In the case of Hilton v. Oliver, supra, a judgment against the trustees of a reclamation district for damages for the tort of subordinate officers was reversed for the same reason assigned in the Michel case. The court said in that regard:

"The defendant trustees can be held liable under the facts shown herein only by reason of the application of the doctrine of respondeat superior. This doctrine has no application as between a public officer and his subordinates who are likewise in the public service, unless the public officer has directed or countenanced the tortious acts to be done or has cooperated therein."

[4] Clearly the demurrer was properly sustained as to Mr. Molony and the members of the board. We are of the opinion it was also properly sustained as to Mr. Byrne in the capacity of a special officer of that board. Assuming that Mr. Byrne would be personally liable for wrongfully seizing and retaining the plaintiffs' property in the illegal manner [38 Cal. App. 2d 411] described in the complaint, the pleading is fatally defective in failing to sue him as an individual. No judgment against Byrne or any other named defendant, in his individual capacity, is sought. The language of the complaint leaves no doubt that the defendants are each charged in his official capacity, only, with the tort of illegally seizing and retaining the property in question. The defendants, as individuals, are not parties to the suit. [5] The character in which one is made a party to a suit must be determined from the allegations of the pleading. (47 C.J. 176, sec. 327.) It is essential that a pleading shall specifically show whether a suit against a public officer for negligence or misconduct is brought in his individual and private capacity or as an officer. (Van Cleave v. Bucher, 79 Cal. 600 [21 P. 954].) In the case last cited it was held a demurrer to the complaint was properly overruled since the pleading clearly charged the defendant with a tort in his official capacity. Ordinarily a complaint against one in his official or representative capacity will not support a judgment against him in his individual capacity. The distinction is apparent.

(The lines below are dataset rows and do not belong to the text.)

Lemma maya_inv {X} (c : Cmd X) s s' x :
  Maya.maya X c s = (s', inr x) → Post.post c s s' x.
Proof.
  destruct c; cbn [Maya.maya Post.post]; unfold_maya; intros H;
    repeat (case_match; try discriminate H); simplify_eq; unbool.
  all: try done.
  all: try (repeat split; eauto 10; fail).
  repeat split; eauto. apply Forall_forall. intros m Hm.
  apply list_elem_of_In in Hm.
  match goal with H : ∀ x, In x _ → _ |- _ => apply H in Hm end.
  by apply bool_decide_eq_true_1 in Hm.
Qed.

(** A call that fails leaves the scene as it was. *)
Lemma maya_atomic {X} (c : Cmd X) s s' e :
  Maya.maya X c s = (s', inl e) → s' = s.
Proof.
  destruct c; cbn [Maya.maya]; unfold_maya; intros H;
    repeat (case_match; try discriminate H); by simplify_eq.
Qed.

(** ** Reading the selection *)

Lemma RigTheLimb_selected {St} (h : @Handler St) self s s' a b c rest :
  h _ ls_sl s = (s', inr (a :: b :: c :: rest)) →
  run h (RigTheLimb self) s = run h (rigJoints self a b c) s'.
Proof. intros H. unfold RigTheLimb. cbn. by rewrite H. Qed.

(** C10: with three or more names in the selection the subscripts succeed,
    the build goes on with the first three names as root, middle and end
    joint, whatever the host is, and the names after the third play no part:
    the run and its host calls are those of [rigJoints] on the first three,
    starting with the call that creates the root FK control. *)
Theorem RigTheLimb_first_three {St} (h : @Handler St) self s s' a b c rest :
  h _ ls_sl s = (s', inr (a :: b :: c :: rest)) →
  run h (RigTheLimb self) s = run h (rigJoints self a b c) s' ∧
  steps h (RigTheLimb self) s =
    mkStep (existT _ ls_sl) s s' None :: steps h (rigJoints self a b c) s' ∧
  ∃ k, rigJoints self a b c =
       Call (circle ("ac_fk_" +:+ a) (IZR (controllerSize self))
                    (mkMVector 1 0 0)) k.
Proof.
  intros H. split; [by eapply RigTheLimb_selected|]. split.
  - unfold RigTheLimb. cbn. by rewrite H.
  - eexists. reflexivity.
Qed.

[6] Under the pleading in this case the action is barred by the statute of limitations. (Sec. 338, Code Civ. Proc.; Benoist v. Benoist, 178 Cal. 234 [172 P. 1109]; San Francisco Credit Clearing House v. Wells, 196 Cal. 701 [239 P. 319]; 5 Cal.Jur. 172, sec. 11; 24 Cal.Jur. 1036, sec. 14.) In an action for claim and delivery of personal property or in a suit of trover for the conversion of property, the statute of limitations runs from the time of the wrongful taking of possession or the illegal exercise of dominion over the property. (Sec. 338, subd. 3, Code Civ. Proc.) In the present case it is alleged the property was illegally seized without a warrant in September, 1928, and that demand for the possession thereof was not made by plaintiffs for over seven years. It is only when personal property is legally taken that the statute of limitations is tolled until the owner demands and is refused possession of it. (24 Cal.Jur. 1036, sec. 14.)

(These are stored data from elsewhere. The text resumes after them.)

(** C1 as amended.  When [transcribeVoice] returns no transcript
    ([undefined], or an empty string) in [processAudioFile], the processing
    lock had been acquired before the transcription started; the handler
    edits the status message to the fixed failure marker, never calls
    [sendMessageStreaming], and leaves through the cleanup, which releases
    the lock once, stops the typing indicator and deletes the scratch
    file. *)
Theorem C1_transcription_failure_cleanup (cfg : Config) (w : World)
    (ctx : Context) (filePath : JS.str) (caption : option JS.str)
    (userId : Z) (username : JS.str) (chatId : Z)
    (transcript : option JS.str) :
  In (ETranscribeVoice filePath (Returned transcript))
     (trace_of (processAudioFile cfg w ctx filePath caption userId username
                  chatId)) ->
  JS.truthy transcript = None ->
  exists statusMsg edited handled unlinked,
    trace_of (processAudioFile cfg w ctx filePath caption userId username
                chatId)
    = ([EStartProcessing; EStartTypingIndicator;
        EReply MSG_TRANSCRIBING (Returned statusMsg);
        ETranscribeVoice filePath (Returned transcript);
        EEditMessageText chatId (message_id statusMsg)
          MSG_TRANSCRIPTION_FAILED edited]
       ++ handled
       ++ [EStopProcessing; ETypingStop; EUnlinkSync filePath unlinked])%list
    /\ (edited = Returned tt -> handled = [])
    /\ count is_start handled = 0%nat
    /\ count is_stop handled = 0%nat
    /\ count is_stream handled = 0%nat.
Proof.
  intros Hin Hfalsy.
  run (processAudioFile cfg w ctx filePath caption userId username chatId []);
    find_event Hin; try congruence.
  all: do 2 eexists.
  all: first
    [ exists []; eexists; split; [reflexivity|]
    | eexists [_]; eexists; split; [reflexivity|]
    | eexists [_; _]; eexists; split; [reflexivity|] ].
  all: count_now; repeat split; try discriminate.
Qed.

Lemma C1_transcription_failure_cleanup_witness :
  exists statusMsg edited handled unlinked,
    trace_of Sample.silent_run
    = ([EStartProcessing; EStartTypingIndicator;
        EReply MSG_TRANSCRIBING (Returned statusMsg);
        ETranscribeVoice (JS.lit "/tmp/bot/audio_1.mp3") (Returned None);
        EEditMessageText 9 (message_id statusMsg)
          MSG_TRANSCRIPTION_FAILED edited]
       ++ handled
       ++ [EStopProcessing; ETypingStop;
           EUnlinkSync (JS.lit "/tmp/bot/audio_1.mp3") unlinked])%list
    /\ (edited = Returned tt -> handled = [])
    /\ count is_start handled = 0%nat
    /\ count is_stop handled = 0%nat
    /\ count is_stream handled = 0%nat.
Proof.
  apply (C1_transcription_failure_cleanup (Sample.cfg true) Sample.silent
           (Sample.audio_ctx Sample.alice None None)
           (JS.lit "/tmp/bot/audio_1.mp3") None 7 (JS.lit "alice") 9 None).
  - vm_compute. do 3 right. left; reflexivity.
  - reflexivity.
Defined.

(** C1 as stated fails: here transcription signals failure, and the
    processing lock was acquired (before the transcription was attempted)
    and then released in the cleanup. *)
Lemma C1_lock_acquired_counterexample :
  trace_of Sample.silent_run
  = [EStartProcessing; EStartTypingIndicator;
     EReply MSG_TRANSCRIBING (Returned Sample.sent);
     ETranscribeVoice (JS.lit "/tmp/bot/audio_1.mp3") (Returned None);
     EEditMessageText 9 100 MSG_TRANSCRIPTION_FAILED (Returned tt);
     EStopProcessing; ETypingStop;
     EUnlinkSync (JS.lit "/tmp/bot/audio_1.mp3") (Returned tt)]
  /\ In (ETranscribeVoice (JS.lit "/tmp/bot/audio_1.mp3") (Returned None))
        (trace_of Sample.silent_run)
  /\ ~ count is_start (trace_of Sample.silent_run) = 0%nat.
Proof.
  split; [reflexivity|]. split.
  - vm_compute. do 3 right. left; reflexivity.
  - vm_compute. discriminate.
Qed.

(** C2 as amended.  With [TRANSCRIPTION_AVAILABLE] false,
    [processAudioFile] performs one call, the reply with the fixed
    configuration-error text: no lock, no transcription.  [handleAudio]
    reaches that check only through [processAudioFile], after the
    authorization and rate-limit gates have passed and the download has
    completed: whenever the configuration-error reply is sent by
    [handleAudio], the file has been fetched and written just before it.
    The lock is never acquired. *)
Theorem C2_not_configured (cfg : Config) (w : World) (ctx : Context) :
  TRANSCRIPTION_AVAILABLE cfg = false ->
  (forall filePath caption userId username chatId h,
     snd (processAudioFile cfg w ctx filePath caption userId username chatId h)
     = [EReply MSG_NOT_CONFIGURED (ctx_reply w h MSG_NOT_CONFIGURED)]) /\
  count is_start (trace_of (handleAudio cfg w ctx)) = 0%nat /\
  count is_transcribe (trace_of (handleAudio cfg w ctx)) = 0%nat /\
  (forall out,
     In (EReply MSG_NOT_CONFIGURED out) (trace_of (handleAudio cfg w ctx)) ->
     exists userId retryAfter file timestamp url body buffer path,
       trace_of (handleAudio cfg w ctx)
       = [ERateLimiterCheck userId true retryAfter;
          EGetFile (Returned file);
          EDateNow timestamp;
          EFetch url (Returned body);
          EArrayBuffer (Returned buffer);
          EBunWrite path buffer (Returned tt);
          EReply MSG_NOT_CONFIGURED out]).
Proof.
  intros Hoff. split; [|split; [|split]].
  - intros filePath caption userId username chatId h.
    remember (processAudioFile cfg w ctx filePath caption userId username
                chatId h) as r eqn:Hr.
    revert Hr. run_all; reflexivity.
  - run (handleAudio cfg w ctx []); reflexivity.
  - run (handleAudio cfg w ctx []); reflexivity.
  - intros out Hin.
    run (handleAudio cfg w ctx []); find_event Hin.
    all: try discriminate.
    all: repeat match goal with u : unit |- _ => destruct u end.
    all: do 8 eexists; reflexivity.
Qed.

Lemma C2_not_configured_witness :
  count is_start
    (trace_of (handleAudio (Sample.cfg false) Sample.calm
                 (Sample.audio_ctx Sample.alice (Some (JS.lit "song.mp3"))
                     None)))
  = 0%nat.
Proof.
  apply (C2_not_configured (Sample.cfg false) Sample.calm
           (Sample.audio_ctx Sample.alice (Some (JS.lit "song.mp3")) None)).
  reflexivity.
Defined.

(** C2 as stated fails: transcription is not configured, and yet the file
    is resolved, fetched and written before the configuration-error reply
    is sent. *)
Lemma C2_download_first_counterexample :
  TRANSCRIPTION_AVAILABLE (Sample.cfg false) = false /\
  trace_of (handleAudio (Sample.cfg false) Sample.calm
              (Sample.audio_ctx Sample.alice (Some (JS.lit "song.mp3")) None))
  = [ERateLimiterCheck 7 true None;
     EGetFile (Returned Sample.file);
     EDateNow 1700000000000;
     EFetch (JS.lit "https://api.telegram.org/file/botTOKEN/music/file_3.oga")
       (Returned []);
     EArrayBuffer (Returned []);
     EBunWrite (JS.lit "/tmp/bot/audio_1700000000000.mp3") [] (Returned tt);
     EReply MSG_NOT_CONFIGURED (Returned Sample.sent)] /\
  count is_download
    (trace_of (handleAudio (Sample.cfg false) Sample.calm
                 (Sample.audio_ctx Sample.alice (Some (JS.lit "song.mp3"))
                     None)))
  = 4%nat.
Proof. repeat split. Qed.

[7] The allegation that the plaintiffs "could have received royalties amounting to Two Hundred Thousand Dollars ($200,000) a month" from the formula for the production of moving picture films is too remote, uncertain and speculative, upon which to base a valid claim for such special damages. The facts upon which special damages for prospective [38 Cal. App. 2d 412] earnings depend must be particularly stated in a pleading. (Shaw v. Southern Pac. Ry. Co., 157 Cal. 240 [107 P. 108]; 8 Cal.Jur. 889, sec. 127.)

The demurrer was properly sustained. The judgment is affirmed.

Tuttle, J., and Pullen, P. J., concurred.